(Record set Opens)
(** * sorutakip: the progress aggregation and synchronisation core

    A shallow embedding of the study tracker's core logic:

    - [src/app/page.tsx], component [StudyTracker]: the per-date snapshot
      ([subjectProgress], [totalQuestions], [totalTarget]), its mutations
      ([updateQuestions], [updateTarget]), the derived percentages and the
      weekly and all-time rollups;
    - [lib/firestore-service.ts], class [FirestoreService] (the later of the
      two revisions, the one [page.tsx] is written against): the adapter
      over the remote document store.

    Counters and targets are JavaScript numbers holding integers; they are
    modelled as [Z].  A JavaScript object used as a dictionary is a [gmap]
    keyed by [string]; an array is a [list]. *)

From Stdlib Require Import ZArith QArith Qminmax Lia Ascii String.
From stdpp Require Import gmap strings list fin_maps sorting.

#[local] Set Warnings "-clear-no-such-hyp".
#[local] Open Scope Z_scope.

(** ** Data model *)

(** [interface SubjectData] of the service. *)
Module SubjectData.
Record t : Type := Build {
  name : string;
  icon : string;
  correct : Z;
  wrong : Z;
  empty : Z;
  target : Z;
  color : string
}.
End SubjectData.

(** The second parameter of [updateQuestions]:
    ["correct" | "wrong" | "empty"]. *)
Inductive QuestionType : Type := Correct | Wrong | Empty.

(** [subject[type]]: property read by key. *)
Definition getCount (type : QuestionType) (s : SubjectData.t) : Z :=
  match type with
  | Correct => SubjectData.correct s
  | Wrong => SubjectData.wrong s
  | Empty => SubjectData.empty s
  end.

(** [subject[type] = v]: property write by key; the other properties of
    the object are left as they are. *)
Definition setCount (type : QuestionType) (v : Z) (s : SubjectData.t)
  : SubjectData.t :=
  match type with
  | Correct =>
      SubjectData.Build (SubjectData.name s) (SubjectData.icon s)
        v (SubjectData.wrong s) (SubjectData.empty s)
        (SubjectData.target s) (SubjectData.color s)
  | Wrong =>
      SubjectData.Build (SubjectData.name s) (SubjectData.icon s)
        (SubjectData.correct s) v (SubjectData.empty s)
        (SubjectData.target s) (SubjectData.color s)
  | Empty =>
      SubjectData.Build (SubjectData.name s) (SubjectData.icon s)
        (SubjectData.correct s) (SubjectData.wrong s) v
        (SubjectData.target s) (SubjectData.color s)
  end.

(** [{...subject, correct: c, wrong: w, empty: e}] *)
Definition withCounts (c w e : Z) (s : SubjectData.t) : SubjectData.t :=
  SubjectData.Build (SubjectData.name s) (SubjectData.icon s) c w e
    (SubjectData.target s) (SubjectData.color s).

(** The questions answered for one subject,
    [subject.correct + subject.wrong + subject.empty]. *)
Definition answered (s : SubjectData.t) : Z :=
  SubjectData.correct s + SubjectData.wrong s + SubjectData.empty s.

(** [subjects.reduce((sum, subject) =>
       sum + subject.correct + subject.wrong + subject.empty, 0)]
    ([page.tsx] lines 107-110 and 189): a left fold from 0. *)
Definition sumQuestions (subjects : list SubjectData.t) : Z :=
  fold_left
    (fun sum subject =>
       sum + SubjectData.correct subject + SubjectData.wrong subject
       + SubjectData.empty subject)
    subjects 0.

(** [subjects.reduce((sum, subject) => sum + subject.target, 0)]. *)
Definition sumTargets (subjects : list SubjectData.t) : Z :=
  fold_left (fun sum subject => sum + SubjectData.target subject) subjects 0.

(** ** Mutating the snapshot *)

(** Lines 185-186 of [updateQuestions]:
<<
    const newProgress = [...subjectProgress]
    newProgress[subjectIndex][type] =
      Math.max(0, newProgress[subjectIndex][type] + change)
>>
    The copy is shallow and the subject object is updated in place, so the
    new array holds the updated subject at [subjectIndex] and the very same
    objects elsewhere.  When [subjectIndex] is not an index of the array,
    [newProgress[subjectIndex]] is [undefined] and the property read throws
    a [TypeError] before anything is written: [None]. *)
Definition bumpProgress (subjectProgress : list SubjectData.t)
    (subjectIndex : nat) (type : QuestionType) (change : Z)
  : option (list SubjectData.t) :=
  match subjectProgress !! subjectIndex with
  | Some subject =>
      Some (<[subjectIndex :=
                setCount type (Z.max 0 (getCount type subject + change))
                  subject]> subjectProgress)
  | None => None
  end.

(** A run of [updateQuestions] calls on one counter of one subject, the
    deltas taken from left to right; [None] as soon as one call throws. *)
Fixpoint bumpMany (subjectProgress : list SubjectData.t)
    (subjectIndex : nat) (type : QuestionType) (changes : list Z)
  : option (list SubjectData.t) :=
  match changes with
  | [] => Some subjectProgress
  | change :: rest =>
      match bumpProgress subjectProgress subjectIndex type change with
      | Some newProgress => bumpMany newProgress subjectIndex type rest
      | None => None
      end
  end.

(** The counter after a run of deltas: each call clamps, so the value is
    the left fold of [Math.max(0, old + change)]. *)
Definition clampRun (initial : Z) (changes : list Z) : Z :=
  fold_left (fun old change => Z.max 0 (old + change)) changes initial.

(** [sum(d)] of the specification: the plain sum of the deltas. *)
Definition sumDeltas (changes : list Z) : Z :=
  fold_right Z.add 0 changes.

(** The closed form the specification gives for the counter after the
    run: [max(0, initial + sum(d))]. *)
Definition clampOnce (initial : Z) (changes : list Z) : Z :=
  Z.max 0 (initial + sumDeltas changes).

(** Every delta is a button press, [-1] or [+1]. *)
Definition unitDeltas (changes : list Z) : Prop :=
  Forall (fun d => d = -1 \/ d = 1) changes.

(** No prefix of the run takes the unclamped value below zero. *)
Fixpoint staysNonNegative (initial : Z) (changes : list Z) : Prop :=
  match changes with
  | [] => True
  | d :: rest => 0 <= initial + d /\ staysNonNegative (initial + d) rest
  end.

(** ** Daily records *)

(** One value of [DailyProgress.subjects]:
    [{ correct, wrong, empty, total, target }].  The entries [page.tsx]
    writes carry no [target], so the field is optional. *)
Module DayEntry.
Record t : Type := Build {
  correct : Z;
  wrong : Z;
  empty : Z;
  total : Z;
  target : option Z
}.
End DayEntry.

(** [interface DailyProgress].  [totalTarget] is read back as [undefined]
    from a document written without it, hence optional; [timestamp] is the
    server's clock reading. *)
Module DailyProgress.
Record t : Type := Build {
  date : string;
  subjects : gmap string DayEntry.t;
  total : Z;
  totalTarget : option Z;
  userId : string;
  timestamp : nat
}.
End DailyProgress.

(** ** Rollups *)

(** The values of [allTimeStats] and [weeklyStats]:
    [{ correct, wrong, empty, total }]. *)
Module Stats.
Record t : Type := Build {
  correct : Z;
  wrong : Z;
  empty : Z;
  total : Z
}.
End Stats.

(** The stats object a subject of the snapshot starts with (lines 251-256
    and 282-287). *)
Definition statsOf (subject : SubjectData.t) : Stats.t :=
  Stats.Build (SubjectData.correct subject) (SubjectData.wrong subject)
    (SubjectData.empty subject)
    (SubjectData.correct subject + SubjectData.wrong subject
     + SubjectData.empty subject).

(** The four [+=] of lines 263-266 (and 296-299). *)
Definition addStats (cur : Stats.t) (data : DayEntry.t) : Stats.t :=
  Stats.Build (Stats.correct cur + DayEntry.correct data)
    (Stats.wrong cur + DayEntry.wrong data)
    (Stats.empty cur + DayEntry.empty data)
    (Stats.total cur + DayEntry.total data).

(** What a record without the subject adds. *)
Definition noEntry : DayEntry.t := DayEntry.Build 0 0 0 0 None.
(Record set Closes)
- [Task statement]: Each line of the listing is to be output verbatim.

- [Answer to the problem]:
(** * sorutakip: the progress aggregation and synchronisation core

    A shallow embedding of the study tracker's core logic:

    - [src/app/page.tsx], component [StudyTracker]: the per-date snapshot
      ([subjectProgress], [totalQuestions], [totalTarget]), its mutations
      ([updateQuestions], [updateTarget]), the derived percentages and the
      weekly and all-time rollups;
    - [lib/firestore-service.ts], class [FirestoreService] (the later of the
      two revisions, the one [page.tsx] is written against): the adapter
      over the remote document store.

    Counters and targets are JavaScript numbers holding integers; they are
    modelled as [Z].  A JavaScript object used as a dictionary is a [gmap]
    keyed by [string]; an array is a [list]. *)

From Stdlib Require Import ZArith QArith Qminmax Lia Ascii String.
From stdpp Require Import gmap strings list fin_maps sorting.

#[local] Set Warnings "-clear-no-such-hyp".
#[local] Open Scope Z_scope.

(** ** Data model *)

(** [interface SubjectData] of the service. *)
Module SubjectData.
Record t : Type := Build {
  name : string;
  icon : string;
  correct : Z;
  wrong : Z;
  empty : Z;
  target : Z;
  color : string
}.
End SubjectData.

(** The second parameter of [updateQuestions]:
    ["correct" | "wrong" | "empty"]. *)
Inductive QuestionType : Type := Correct | Wrong | Empty.

(** [subject[type]]: property read by key. *)
Definition getCount (type : QuestionType) (s : SubjectData.t) : Z :=
  match type with
  | Correct => SubjectData.correct s
  | Wrong => SubjectData.wrong s
  | Empty => SubjectData.empty s
  end.

(** [subject[type] = v]: property write by key; the other properties of
    the object are left as they are. *)
Definition setCount (type : QuestionType) (v : Z) (s : SubjectData.t)
  : SubjectData.t :=
  match type with
  | Correct =>
      SubjectData.Build (SubjectData.name s) (SubjectData.icon s)
        v (SubjectData.wrong s) (SubjectData.empty s)
        (SubjectData.target s) (SubjectData.color s)
  | Wrong =>
      SubjectData.Build (SubjectData.name s) (SubjectData.icon s)
        (SubjectData.correct s) v (SubjectData.empty s)
        (SubjectData.target s) (SubjectData.color s)
  | Empty =>
      SubjectData.Build (SubjectData.name s) (SubjectData.icon s)
        (SubjectData.correct s) (SubjectData.wrong s) v
        (SubjectData.target s) (SubjectData.color s)
  end.

(** [{...subject, correct: c, wrong: w, empty: e}] *)
Definition withCounts (c w e : Z) (s : SubjectData.t) : SubjectData.t :=
  SubjectData.Build (SubjectData.name s) (SubjectData.icon s) c w e
    (SubjectData.target s) (SubjectData.color s).

(** The questions answered for one subject,
    [subject.correct + subject.wrong + subject.empty]. *)
Definition answered (s : SubjectData.t) : Z :=
  SubjectData.correct s + SubjectData.wrong s + SubjectData.empty s.

(** [subjects.reduce((sum, subject) =>
       sum + subject.correct + subject.wrong + subject.empty, 0)]
    ([page.tsx] lines 107-110 and 189): a left fold from 0. *)
Definition sumQuestions (subjects : list SubjectData.t) : Z :=
  fold_left
    (fun sum subject =>
       sum + SubjectData.correct subject + SubjectData.wrong subject
       + SubjectData.empty subject)
    subjects 0.

(** [subjects.reduce((sum, subject) => sum + subject.target, 0)]. *)
Definition sumTargets (subjects : list SubjectData.t) : Z :=
  fold_left (fun sum subject => sum + SubjectData.target subject) subjects 0.

(** ** Mutating the snapshot *)

(** Lines 185-186 of [updateQuestions]:
<<
    const newProgress = [...subjectProgress]
    newProgress[subjectIndex][type] =
      Math.max(0, newProgress[subjectIndex][type] + change)
>>
    The copy is shallow and the subject object is updated in place, so the
    new array holds the updated subject at [subjectIndex] and the very same
    objects elsewhere.  When [subjectIndex] is not an index of the array,
    [newProgress[subjectIndex]] is [undefined] and the property read throws
    a [TypeError] before anything is written: [None]. *)
Definition bumpProgress (subjectProgress : list SubjectData.t)
    (subjectIndex : nat) (type : QuestionType) (change : Z)
  : option (list SubjectData.t) :=
  match subjectProgress !! subjectIndex with
  | Some subject =>
      Some (<[subjectIndex :=
                setCount type (Z.max 0 (getCount type subject + change))
                  subject]> subjectProgress)
  | None => None
  end.

(** A run of [updateQuestions] calls on one counter of one subject, the
    deltas taken from left to right; [None] as soon as one call throws. *)
Fixpoint bumpMany (subjectProgress : list SubjectData.t)
    (subjectIndex : nat) (type : QuestionType) (changes : list Z)
  : option (list SubjectData.t) :=
  match changes with
  | [] => Some subjectProgress
  | change :: rest =>
      match bumpProgress subjectProgress subjectIndex type change with
      | Some newProgress => bumpMany newProgress subjectIndex type rest
      | None => None
      end
  end.

(** The counter after a run of deltas: each call clamps, so the value is
    the left fold of [Math.max(0, old + change)]. *)
Definition clampRun (initial : Z) (changes : list Z) : Z :=
  fold_left (fun old change => Z.max 0 (old + change)) changes initial.

(** [sum(d)] of the specification: the plain sum of the deltas. *)
Definition sumDeltas (changes : list Z) : Z :=
  fold_right Z.add 0 changes.

(** The closed form the specification gives for the counter after the
    run: [max(0, initial + sum(d))]. *)
Definition clampOnce (initial : Z) (changes : list Z) : Z :=
  Z.max 0 (initial + sumDeltas changes).

(** Every delta is a button press, [-1] or [+1]. *)
Definition unitDeltas (changes : list Z) : Prop :=
  Forall (fun d => d = -1 \/ d = 1) changes.

(** No prefix of the run takes the unclamped value below zero. *)
Fixpoint staysNonNegative (initial : Z) (changes : list Z) : Prop :=
  match changes with
  | [] => True
  | d :: rest => 0 <= initial + d /\ staysNonNegative (initial + d) rest
  end.

(** ** Daily records *)

(** One value of [DailyProgress.subjects]:
    [{ correct, wrong, empty, total, target }].  The entries [page.tsx]
    writes carry no [target], so the field is optional. *)
Module DayEntry.
Record t : Type := Build {
  correct : Z;
  wrong : Z;
  empty : Z;
  total : Z;
  target : option Z
}.
End DayEntry.

(** [interface DailyProgress].  [totalTarget] is read back as [undefined]
    from a document written without it, hence optional; [timestamp] is the
    server's clock reading. *)
Module DailyProgress.
Record t : Type := Build {
  date : string;
  subjects : gmap string DayEntry.t;
  total : Z;
  totalTarget : option Z;
  userId : string;
  timestamp : nat
}.
End DailyProgress.

(** ** Rollups *)

(** The values of [allTimeStats] and [weeklyStats]:
    [{ correct, wrong, empty, total }]. *)
Module Stats.
Record t : Type := Build {
  correct : Z;
  wrong : Z;
  empty : Z;
  total : Z
}.
End Stats.

(** The stats object a subject of the snapshot starts with (lines 251-256
    and 282-287). *)
Definition statsOf (subject : SubjectData.t) : Stats.t :=
  Stats.Build (SubjectData.correct subject) (SubjectData.wrong subject)
    (SubjectData.empty subject)
    (SubjectData.correct subject + SubjectData.wrong subject
     + SubjectData.empty subject).

(** The four [+=] of lines 263-266 (and 296-299). *)
Definition addStats (cur : Stats.t) (data : DayEntry.t) : Stats.t :=
  Stats.Build (Stats.correct cur + DayEntry.correct data)
    (Stats.wrong cur + DayEntry.wrong data)
    (Stats.empty cur + DayEntry.empty data)
    (Stats.total cur + DayEntry.total data).

(** What a record without the subject adds. *)
Definition noEntry : DayEntry.t := DayEntry.Build 0 0 0 0 None.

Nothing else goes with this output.